Collect every line of the records below that contains the word "Lemma".

(Dataset entries)
────────

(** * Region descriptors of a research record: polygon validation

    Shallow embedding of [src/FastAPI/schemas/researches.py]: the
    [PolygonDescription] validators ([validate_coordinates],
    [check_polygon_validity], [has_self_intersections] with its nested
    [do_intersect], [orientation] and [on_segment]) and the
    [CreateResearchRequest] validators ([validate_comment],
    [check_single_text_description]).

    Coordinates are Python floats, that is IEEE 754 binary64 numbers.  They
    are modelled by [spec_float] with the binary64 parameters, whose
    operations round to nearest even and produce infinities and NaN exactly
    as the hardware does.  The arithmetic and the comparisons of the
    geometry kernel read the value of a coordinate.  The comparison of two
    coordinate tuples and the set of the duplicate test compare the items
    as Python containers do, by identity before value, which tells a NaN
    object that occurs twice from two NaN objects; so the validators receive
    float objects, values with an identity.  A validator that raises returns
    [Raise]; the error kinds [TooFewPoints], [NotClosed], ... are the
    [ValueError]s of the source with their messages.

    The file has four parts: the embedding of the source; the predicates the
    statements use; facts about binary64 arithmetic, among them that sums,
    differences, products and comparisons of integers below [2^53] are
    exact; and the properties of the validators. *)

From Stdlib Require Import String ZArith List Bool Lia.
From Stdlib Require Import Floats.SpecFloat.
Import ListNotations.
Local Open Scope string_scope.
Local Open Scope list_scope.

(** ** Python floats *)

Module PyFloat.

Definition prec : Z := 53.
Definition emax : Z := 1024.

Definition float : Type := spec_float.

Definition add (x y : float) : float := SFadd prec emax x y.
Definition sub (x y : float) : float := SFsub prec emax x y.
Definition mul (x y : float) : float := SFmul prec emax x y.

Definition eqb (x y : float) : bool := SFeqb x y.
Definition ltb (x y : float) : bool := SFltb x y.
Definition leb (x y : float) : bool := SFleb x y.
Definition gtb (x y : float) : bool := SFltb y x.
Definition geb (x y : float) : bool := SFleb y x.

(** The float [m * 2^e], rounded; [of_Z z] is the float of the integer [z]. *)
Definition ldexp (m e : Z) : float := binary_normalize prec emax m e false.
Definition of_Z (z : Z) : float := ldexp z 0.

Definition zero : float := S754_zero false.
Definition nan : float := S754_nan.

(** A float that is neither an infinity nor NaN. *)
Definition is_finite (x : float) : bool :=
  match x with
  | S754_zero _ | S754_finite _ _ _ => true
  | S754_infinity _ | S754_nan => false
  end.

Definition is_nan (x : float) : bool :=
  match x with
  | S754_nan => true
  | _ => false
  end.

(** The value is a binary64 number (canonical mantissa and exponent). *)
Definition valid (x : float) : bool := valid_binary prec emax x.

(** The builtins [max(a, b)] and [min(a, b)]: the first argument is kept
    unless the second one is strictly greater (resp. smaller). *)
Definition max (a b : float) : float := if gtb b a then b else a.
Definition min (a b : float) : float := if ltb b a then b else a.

────────

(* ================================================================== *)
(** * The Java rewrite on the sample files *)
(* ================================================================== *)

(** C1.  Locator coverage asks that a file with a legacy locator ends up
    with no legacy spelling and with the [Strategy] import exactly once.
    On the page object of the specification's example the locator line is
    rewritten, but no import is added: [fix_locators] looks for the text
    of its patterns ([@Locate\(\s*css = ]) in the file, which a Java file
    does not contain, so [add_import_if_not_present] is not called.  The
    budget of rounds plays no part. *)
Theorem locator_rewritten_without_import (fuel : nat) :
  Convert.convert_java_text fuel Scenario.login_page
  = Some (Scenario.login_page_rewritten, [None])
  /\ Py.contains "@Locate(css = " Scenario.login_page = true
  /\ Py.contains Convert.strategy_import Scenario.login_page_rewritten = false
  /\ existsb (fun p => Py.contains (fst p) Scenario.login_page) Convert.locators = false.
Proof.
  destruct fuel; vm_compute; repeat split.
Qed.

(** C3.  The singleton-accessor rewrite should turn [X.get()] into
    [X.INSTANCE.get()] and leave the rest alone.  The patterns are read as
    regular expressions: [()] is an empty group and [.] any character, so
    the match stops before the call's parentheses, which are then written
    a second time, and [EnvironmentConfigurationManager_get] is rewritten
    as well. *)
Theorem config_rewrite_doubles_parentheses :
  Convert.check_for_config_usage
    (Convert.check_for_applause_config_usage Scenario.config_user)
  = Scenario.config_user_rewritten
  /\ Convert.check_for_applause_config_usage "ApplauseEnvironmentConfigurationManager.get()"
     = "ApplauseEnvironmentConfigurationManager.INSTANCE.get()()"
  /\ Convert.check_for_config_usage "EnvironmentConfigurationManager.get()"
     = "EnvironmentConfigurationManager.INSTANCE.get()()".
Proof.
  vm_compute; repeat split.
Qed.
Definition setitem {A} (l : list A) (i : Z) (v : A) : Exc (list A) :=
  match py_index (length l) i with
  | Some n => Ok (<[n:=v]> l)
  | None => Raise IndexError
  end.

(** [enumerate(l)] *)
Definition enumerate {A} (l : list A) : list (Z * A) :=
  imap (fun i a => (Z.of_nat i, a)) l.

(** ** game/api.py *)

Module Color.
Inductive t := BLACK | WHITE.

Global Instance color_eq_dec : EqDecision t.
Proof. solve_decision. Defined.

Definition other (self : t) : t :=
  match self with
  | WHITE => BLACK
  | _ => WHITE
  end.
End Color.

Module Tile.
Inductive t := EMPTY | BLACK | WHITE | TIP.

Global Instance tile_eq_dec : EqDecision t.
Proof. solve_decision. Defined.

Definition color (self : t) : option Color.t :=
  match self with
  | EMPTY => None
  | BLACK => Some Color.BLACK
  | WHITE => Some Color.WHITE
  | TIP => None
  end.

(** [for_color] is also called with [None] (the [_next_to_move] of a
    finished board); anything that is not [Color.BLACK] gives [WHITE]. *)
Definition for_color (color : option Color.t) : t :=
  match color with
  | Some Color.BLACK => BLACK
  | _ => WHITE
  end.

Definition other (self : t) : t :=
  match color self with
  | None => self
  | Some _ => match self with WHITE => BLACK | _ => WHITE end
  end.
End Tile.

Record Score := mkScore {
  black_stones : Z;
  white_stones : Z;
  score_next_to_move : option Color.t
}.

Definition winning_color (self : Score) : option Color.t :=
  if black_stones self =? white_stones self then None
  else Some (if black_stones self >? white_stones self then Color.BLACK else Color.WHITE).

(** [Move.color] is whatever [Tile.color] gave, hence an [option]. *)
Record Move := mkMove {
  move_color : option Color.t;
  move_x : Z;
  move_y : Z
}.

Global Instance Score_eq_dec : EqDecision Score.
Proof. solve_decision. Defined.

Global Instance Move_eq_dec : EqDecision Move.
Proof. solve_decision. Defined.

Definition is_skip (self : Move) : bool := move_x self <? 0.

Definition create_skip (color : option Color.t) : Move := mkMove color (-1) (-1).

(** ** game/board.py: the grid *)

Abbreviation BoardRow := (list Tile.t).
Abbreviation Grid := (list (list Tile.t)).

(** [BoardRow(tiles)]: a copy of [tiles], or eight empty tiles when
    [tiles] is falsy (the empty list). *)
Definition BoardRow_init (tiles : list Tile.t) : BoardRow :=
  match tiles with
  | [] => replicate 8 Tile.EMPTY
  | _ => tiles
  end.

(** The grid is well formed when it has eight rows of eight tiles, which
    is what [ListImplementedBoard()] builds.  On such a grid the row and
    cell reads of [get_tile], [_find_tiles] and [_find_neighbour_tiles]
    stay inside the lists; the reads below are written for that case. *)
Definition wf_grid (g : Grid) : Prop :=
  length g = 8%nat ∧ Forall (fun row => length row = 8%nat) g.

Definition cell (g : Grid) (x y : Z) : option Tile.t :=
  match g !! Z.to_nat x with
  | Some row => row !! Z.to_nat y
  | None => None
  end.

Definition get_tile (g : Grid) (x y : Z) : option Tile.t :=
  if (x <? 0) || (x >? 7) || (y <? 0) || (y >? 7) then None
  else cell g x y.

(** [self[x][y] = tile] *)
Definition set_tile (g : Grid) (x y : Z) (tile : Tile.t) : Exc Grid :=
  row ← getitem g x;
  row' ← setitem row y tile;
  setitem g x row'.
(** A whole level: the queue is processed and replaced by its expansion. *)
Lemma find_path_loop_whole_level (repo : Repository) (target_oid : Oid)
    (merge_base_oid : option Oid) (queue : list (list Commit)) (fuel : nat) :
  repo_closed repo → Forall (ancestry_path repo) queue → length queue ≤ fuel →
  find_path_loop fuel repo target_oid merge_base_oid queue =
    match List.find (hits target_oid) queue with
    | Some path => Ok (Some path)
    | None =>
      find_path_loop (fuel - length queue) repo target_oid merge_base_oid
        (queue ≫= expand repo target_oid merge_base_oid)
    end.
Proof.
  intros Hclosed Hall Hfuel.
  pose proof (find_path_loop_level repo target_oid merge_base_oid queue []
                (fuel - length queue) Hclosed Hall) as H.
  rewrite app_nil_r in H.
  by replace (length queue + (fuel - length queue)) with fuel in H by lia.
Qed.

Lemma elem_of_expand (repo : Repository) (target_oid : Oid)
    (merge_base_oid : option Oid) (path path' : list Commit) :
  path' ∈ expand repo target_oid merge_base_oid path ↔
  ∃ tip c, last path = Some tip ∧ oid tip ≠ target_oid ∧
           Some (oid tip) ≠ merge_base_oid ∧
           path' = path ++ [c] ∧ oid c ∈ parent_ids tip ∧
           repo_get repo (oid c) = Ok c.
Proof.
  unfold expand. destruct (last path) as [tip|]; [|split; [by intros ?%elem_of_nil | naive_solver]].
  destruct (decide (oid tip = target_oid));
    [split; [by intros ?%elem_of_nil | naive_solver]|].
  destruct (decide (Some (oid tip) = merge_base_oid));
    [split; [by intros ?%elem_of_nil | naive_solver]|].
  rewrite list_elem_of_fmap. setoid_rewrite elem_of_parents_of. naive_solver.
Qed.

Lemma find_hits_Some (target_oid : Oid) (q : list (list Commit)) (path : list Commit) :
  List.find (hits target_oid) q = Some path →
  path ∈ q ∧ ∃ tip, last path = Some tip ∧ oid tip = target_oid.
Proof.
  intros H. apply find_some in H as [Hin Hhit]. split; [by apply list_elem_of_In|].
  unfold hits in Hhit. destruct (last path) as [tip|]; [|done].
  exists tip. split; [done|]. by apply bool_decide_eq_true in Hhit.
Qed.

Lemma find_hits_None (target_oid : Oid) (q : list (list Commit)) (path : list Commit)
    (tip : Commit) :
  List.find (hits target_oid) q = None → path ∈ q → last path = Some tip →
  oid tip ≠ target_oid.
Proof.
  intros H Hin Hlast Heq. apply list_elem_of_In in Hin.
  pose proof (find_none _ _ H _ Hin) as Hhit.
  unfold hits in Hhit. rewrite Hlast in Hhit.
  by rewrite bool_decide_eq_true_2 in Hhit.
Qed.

────────

▸ Your response
Lemma find_path_loop_whole_level (repo : Repository) (target_oid : Oid)
Lemma elem_of_expand (repo : Repository) (target_oid : Oid)
Lemma find_hits_Some (target_oid : Oid) (q : list (list Commit)) (path : list Commit) :
Lemma find_hits_None (target_oid : Oid) (q : list (list Commit)) (path : list Commit)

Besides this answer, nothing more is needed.